• _What to produce_: Write out the entries below exactly, from the first line to the one with "unfold DeviceReads._read, device_text.", both ends included.

+ + + + +

Lemma inside_device_read : runs_inside check wroot (DeviceReads._read check q).
Proof.
  unfold DeviceReads._read, device_text. destruct (dq_operation q); [|inside_steps]. intros s Hs.
  eapply keeps_bind; [by apply keeps_directory|]. intros p s1 H1 Hg1 [Hr Hk].
  assert (inside check wroot s1) as Hin1 by (by eapply inside_grown).
  eapply keeps_bind; [by apply keeps_scandir|]. intros [] s2 H2 Hg2 Hk2.
  assert (inside check wroot s2) as Hin2 by (by eapply inside_grown).
  eapply (keeps_bind _ _ _ _ _ (fun _ _ => True)); [|intros r s3 H3 _ _; by apply keeps_ret].
  eapply keeps_weaken; [apply (keeps_loop _ _ LISTING_TURNS _ (fun _ s' => inside check wroot s' /\ chain_known s' p))|done];
    [|done|done].
  intros st s3 _ [H3 Hk3]. by apply keeps_listing.
Qed.
End kept.

Lemma device_body_guarded project policy check wroot s :
  (inside check wroot s -> ok check wroot (device_body self q c project policy check s).2) /\
  lawful (device_permission project policy) false s (device_body self q c project policy check s).2.
Proof.
  unfold device_body. split.
  - intros Hs. apply (inside_runs_ok check wroot); [|done].
    apply inside_bind; [inside_steps|intros identity]. apply inside_bind; [inside_steps|intros digest].
    apply inside_bind; [inside_steps|intros approval]. apply inside_bind; [inside_steps|intros _].
    apply inside_bind; [apply inside_await|intros _]. apply inside_bind; [inside_steps|intros _].
    apply inside_bind; [apply inside_drain, inside_device_read|intros r]. inside_steps.
  - rewrite gets_run. unfold action_digest.
    destruct (compute_action_digest sha256_hex (dq_json q)) as [d|] eqn:Hd; [|by apply lawful_same].
    unfold build_request. change (bind (ret d) ?k s) with (k d s). cbv beta.
    unfold bind at 1 2. unfold gets at 1. unfold ret at 1. cbv beta iota. apply lawful_split.
    + apply lawful_consenting. intros Hok. eexists _, _. split; [exact Hok|].
      cbn [ar_action_digest account_id device_id grant_id link_id connection_epoch deadline_at ar_project_id capability requested_external_paths].
      split_and!; try done. by destruct project.
    + intros [] s1 Hs1.
      match type of Hs1 with consenting ?m s = _ => assert (consented s1) as Hc end.
      { match type of Hs1 with consenting ?m s = _ =>
          pose proof (lawful_consenting (fun _ _ => True) m s (fun _ => I)) as [_ H] end. rewrite Hs1 in H. by apply H. }
      apply lawful_after; [done|].
      match goal with |- lawful ?E true s1 (?m s1).2 => enough (along (lawful E true) m) as Ha by exact (Ha s1) end.
      along_steps. apply lawful_drain, lawful_device_read.
Qed.
(** One look at the authorization: its check, and what it takes. *)
Lemma ensure_authorized_run generation deadline project s :
  let l := EvAwait :: log s in let x := interfere l (rest s) in
  exists s', ensure_authorized generation deadline project s =
    (if cancelled_at l then Err CancelledError else code_check generation deadline project l x, s') /\
    (length (log s) < length (log s'))%nat.
Proof.
  cbn zeta. unfold ensure_authorized, await, run_check, emit, modify, gets, raise_if, bind, ret, raise. cbn [log rest fst snd].
  destruct (cancelled_at _); cbn [log rest fst snd length]; eexists; (split; [reflexivity|cbn [log length]; lia]).
Qed.

Lemma await_run s : exists s', await s = (if cancelled_at (EvAwait :: log s) then Err CancelledError else Ok tt, s') /\ (length (log s) < length (log s'))%nat.
Proof.
  unfold await, emit, modify, gets, raise_if, bind, ret, raise. cbn [log].
  destruct (cancelled_at _); eexists; (split; [reflexivity|cbn [log length]; lia]).
Qed.

Lemma code_check_expired generation d project l x : (d <= clock_at l)%Z -> is_ok (code_check generation (Some d) project l x) = false.
Proof.
  intros Hd. unfold code_check, ensure_current, bind, gets, fail, raise, raise_if, ret. cbn [fst].
  destruct (negb _); [done|]. by rewrite (proj2 (Z.leb_le _ _) Hd).
Qed.

(** However long the analysis takes, it is not watched beyond the deadline: when
    the deadline is over after [n] more events, [n + 1] turns are enough, and the
    loop ends with the analysis or with an error of the authorization. *)
Lemma watch_ends generation d project n : forall s,
  (forall l, (length (log s) + n < length l)%nat -> (d <= clock_at l)%Z) ->
  (watch (S n) generation (Some d) project s).1 <> Err UNFINISHED.
Proof.
  induction n as [|n IH]; intros s Hd; cbn [watch]; rewrite gets_run; (destruct (analysis_done (log s)); [done|]).
  all: destruct (ensure_authorized_run generation (Some d) project s) as (s1 & E1 & L1); unfold bind at 1; rewrite E1; destruct (cancelled_at _); [done|].
  all: destruct (code_check _ _ _ _ _) as [[]|e] eqn:E; [|by intros [= ->]; eapply code_check_error].
  - assert (d <= clock_at (EvAwait :: log s))%Z as H by (apply Hd; cbn; lia).
    apply (code_check_expired generation d project _ (interfere (EvAwait :: log s) (rest s))) in H. by rewrite E in H.
  - destruct (await_run s1) as (s2 & E2 & L2). unfold bind at 1. rewrite E2. destruct (cancelled_at _); [done|].
    apply IH. intros l Hl. apply Hd. lia.
Qed.
End watching.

+ + + + +

• _Solution below_:
Lemma inside_device_read : runs_inside check wroot (DeviceReads._read check q).
Proof.
  unfold DeviceReads._read, device_text. destruct (dq_operation q); [|inside_steps]. intros s Hs.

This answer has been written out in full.